Le 4 février 2022, avec la publication d’un premier projet de « Règles types » pour commentaires du public[1] , l’OCDE inaugure le processus de mise en œuvre effective du Pilier 1, lequel devra, selon un calendrier exigeant mais confirmé, s’appliquer dès 2023, tout comme le Pilier 2.

Contexte

Pour mémoire, une Déclaration d’octobre 2021, par laquelle 137 pays[2] adhèrent à un ambitieux projet de réforme des règles fiscales internationales, a marqué l’aboutissement de réflexions initiées par l’OCDE dès 2015 sur les défis fiscaux soulevés par la numérisation de l’économie.
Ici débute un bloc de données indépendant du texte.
(** * Members-only message board: the request handlers of
      [src/controllers/index.js], embedded and verified.

    The handlers are Express middleware stacks.  Each one is embedded as a
    function from the request and the document store to the replies it
    issues (in order) and the store it leaves behind.  The libraries the
    controllers lean on (validator.js through express-validator, bcryptjs,
    Mongoose, Passport) are modelled just far enough for the handlers to run:
    their models are kept in modules of their own, apart from the code
    translated from the controllers. *)

From Stdlib Require Import NArith Ascii String.
From stdpp Require Import gmap strings list fin_maps.

Local Open Scope string_scope.
Local Open Scope list_scope.

(** ** Strings

    A JavaScript string is taken as a sequence of code units below 256, one
    [ascii] each.  The form fields the handlers read are such strings. *)

Module Validator.

(** The code units [\s] matches below 256: tab, line feed, vertical tab,
    form feed, carriage return, space and the no-break space. *)
Definition is_space (c : ascii) : bool :=
  let n := N_of_ascii c in
  ((9 <=? n) && (n <=? 13) || (n =? 32) || (n =? 160))%N.

Definition is_upper (c : ascii) : bool :=
  let n := N_of_ascii c in ((65 <=? n) && (n <=? 90))%N.

Definition is_lower (c : ascii) : bool :=
  let n := N_of_ascii c in ((97 <=? n) && (n <=? 122))%N.

Definition is_digit (c : ascii) : bool :=
  let n := N_of_ascii c in ((48 <=? n) && (n <=? 57))%N.
(** The two interleaved groups of a tensor of shape [(B, 2 n, H, W)], its
    even and its odd channels, are equal. *)
Definition groups_equal {T : Type} (zero : T) (x : Tensor T) (B n H W : nat) : Prop :=
  forall b k h w, b < B -> k < n -> h < H -> w < W ->
    get4 zero x b (2 * k) h w = get4 zero x b (2 * k + 1) h w.

(** "Squeezing a tensor whose two channel halves are equal gives twice
    either half." *)
Definition squeeze_of_equal_halves_doubles (T : Type) (add : T -> T -> T) (zero : T)
  : Prop :=
  forall (x : Tensor T) (B n H W : nat),
    wf_tensor x -> dims x = [B; 2 * n; H; W] -> halves_equal zero x B n H W ->
    exists y,
      channel_squeeze add zero x 2 = Ok y /\
      dims y = [B; n; H; W] /\
      forall b k h w, b < B -> k < n -> h < H -> w < W ->
        get4 zero y b k h w = add (get4 zero x b k h w) (get4 zero x b k h w).

(** "Constructing a bottleneck whose [out_channels] is not divisible by 4
    raises an error." *)
Definition bottleneck_rejects_non_multiple_of_4 : Prop :=
  forall in_channels out_channels stride dilation : Z,
    (out_channels mod 4 <> 0)%Z ->
    exists e, FishBottleneck_init in_channels out_channels stride dilation = Err e.

(** "Constructing a squeeze block succeeds whenever
    [in_channels // 2 == out_channels]." *)
Definition squeeze_block_accepts_floor_half : Prop :=
  forall in_channels out_channels stride dilation : Z,
    (in_channels / 2 = out_channels)%Z ->
    exists blk, FishBlock_init in_channels out_channels stride dilation true = Ok blk.

(** The variant codes the build entry point accepts. *)
Definition supported (blocks : Z) : Prop := blocks = 150%Z.

(** "Every unsupported code raises the unsupported-variant error, code 99
    among them, and the entry point raises nothing else." *)
Definition unsupported_is_only_error
  (download_model : FishNet -> string -> string -> result unit) : Prop :=
  (forall blocks model_name pretrained root kwargs,
     ~ supported blocks ->
     get_fishnet download_model blocks model_name pretrained root kwargs
     = Err (unsupported blocks)) /\
  (forall pretrained kwargs,
     fishnet99 download_model pretrained kwargs = Err (unsupported 99)) /\
  (forall blocks model_name pretrained root kwargs e,
     get_fishnet download_model blocks model_name pretrained root kwargs = Err e ->
     ~ supported blocks /\ e = unsupported blocks).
La solution retenue repose sur deux piliers, d’une part, la création et l’attribution aux juridictions dites « de marché » de nouveaux droits d’imposer une partie des profits des plus grands groupes multinationaux (Pilier 1 en ses « Montants A et B »), et d’autre part, l’instauration d’un niveau d’imposition minimum mondial (Pilier 2 dans ses deux composantes : les règles « GloBE » et de l’assujettissement « RAI »).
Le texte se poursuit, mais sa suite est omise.